Work instructions: Type every record exactly as it appears.

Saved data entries
* * * *

(** * PauseBuy: purchase detection, session coordination and reflection client

  A shallow embedding of the parts of the PauseBuy browser extension that
  decide when a purchase is intercepted and what is recorded about it:

  - the content script (purchase detector with button shields),
  - the background service worker (policy checks, outcome bookkeeping),
  - the client proxy module (remote call with local fallback),
  - the risk classifier of the development server,
  - the rest of the worker (save for later, alarms, message dispatch) and
    the overlay script that reports the user's decision,
  - the proxy server's sliding-window rate limiter over its sorted sets,
    the retry loop around the model and the parsing of its answer,
  - the goal impact calculator of the extension and that of the
    development server.

  JavaScript strings are sequences of UTF-16 code units, JavaScript numbers
  are integers ([Z]) where the code only counts, and rationals ([Q]) where
  it handles prices.  The DOM, the clock, [crypto.randomUUID], [fetch] and
  [Math.random] belong to the browser and are inputs of the model. *)

From stdpp Require Import gmap strings list fin_maps.
From Stdlib Require Import ZArith QArith Qround Lia Lqa Permutation DecimalString.

#[local] Set Warnings "-clear-no-such-hyp".

Local Open Scope Z_scope.

(** ** JavaScript strings *)

Module JS.

(** A string is the list of its UTF-16 code units. *)
Definition jsstring := list N.

(** The code units of an ASCII literal of the source. *)
Definition str (s : string) : jsstring :=
  map Ascii.N_of_ascii (String.list_ascii_of_string s).

Definition isUpperAscii (c : N) : bool := ((65 <=? c) && (c <=? 90))%N.
Definition isLowerAscii (c : N) : bool := ((97 <=? c) && (c <=? 122))%N.
Definition isDigit (c : N) : bool := ((48 <=? c) && (c <=? 57))%N.

(** [toLowerCase] and the canonicalisation of the [i] flag, on the ASCII
    letters.  [window.location.href] is an ASCII serialisation, and with the
    [i] flag (without [u]) a code unit outside ASCII never canonicalises to
    an ASCII letter, so the ASCII tables are all the patterns below need. *)
Definition lowerChar (c : N) : N := if isUpperAscii c then (c + 32)%N else c.
Definition upperChar (c : N) : N := if isLowerAscii c then (c - 32)%N else c.
Definition toLowerCase (s : jsstring) : jsstring := map lowerChar s.

(** The line terminators: what [.] does not match. *)
Definition isLineTerminator (c : N) : bool :=
  ((c =? 10) || (c =? 13) || (c =? 8232) || (c =? 8233))%N.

* * * *

Response for this exercise:
(** * PauseBuy: purchase detection, session coordination and reflection client

  A shallow embedding of the parts of the PauseBuy browser extension that
  decide when a purchase is intercepted and what is recorded about it:

  - the content script (purchase detector with button shields),
  - the background service worker (policy checks, outcome bookkeeping),
  - the client proxy module (remote call with local fallback),
  - the risk classifier of the development server,
  - the rest of the worker (save for later, alarms, message dispatch) and
    the overlay script that reports the user's decision,
  - the proxy server's sliding-window rate limiter over its sorted sets,
    the retry loop around the model and the parsing of its answer,
  - the goal impact calculator of the extension and that of the
    development server.

  JavaScript strings are sequences of UTF-16 code units, JavaScript numbers
  are integers ([Z]) where the code only counts, and rationals ([Q]) where
  it handles prices.  The DOM, the clock, [crypto.randomUUID], [fetch] and
  [Math.random] belong to the browser and are inputs of the model. *)

From stdpp Require Import gmap strings list fin_maps.
From Stdlib Require Import ZArith QArith Qround Lia Lqa Permutation DecimalString.

#[local] Set Warnings "-clear-no-such-hyp".

Local Open Scope Z_scope.

(** ** JavaScript strings *)

Module JS.

(** A string is the list of its UTF-16 code units. *)
Definition jsstring := list N.

(** The code units of an ASCII literal of the source. *)
Definition str (s : string) : jsstring :=
  map Ascii.N_of_ascii (String.list_ascii_of_string s).

Definition isUpperAscii (c : N) : bool := ((65 <=? c) && (c <=? 90))%N.
Definition isLowerAscii (c : N) : bool := ((97 <=? c) && (c <=? 122))%N.
Definition isDigit (c : N) : bool := ((48 <=? c) && (c <=? 57))%N.

(** [toLowerCase] and the canonicalisation of the [i] flag, on the ASCII
    letters.  [window.location.href] is an ASCII serialisation, and with the
    [i] flag (without [u]) a code unit outside ASCII never canonicalises to
    an ASCII letter, so the ASCII tables are all the patterns below need. *)
Definition lowerChar (c : N) : N := if isUpperAscii c then (c + 32)%N else c.
Definition upperChar (c : N) : N := if isLowerAscii c then (c - 32)%N else c.
Definition toLowerCase (s : jsstring) : jsstring := map lowerChar s.

(** The line terminators: what [.] does not match. *)
Definition isLineTerminator (c : N) : bool :=
  ((c =? 10) || (c =? 13) || (c =? 8232) || (c =? 8233))%N.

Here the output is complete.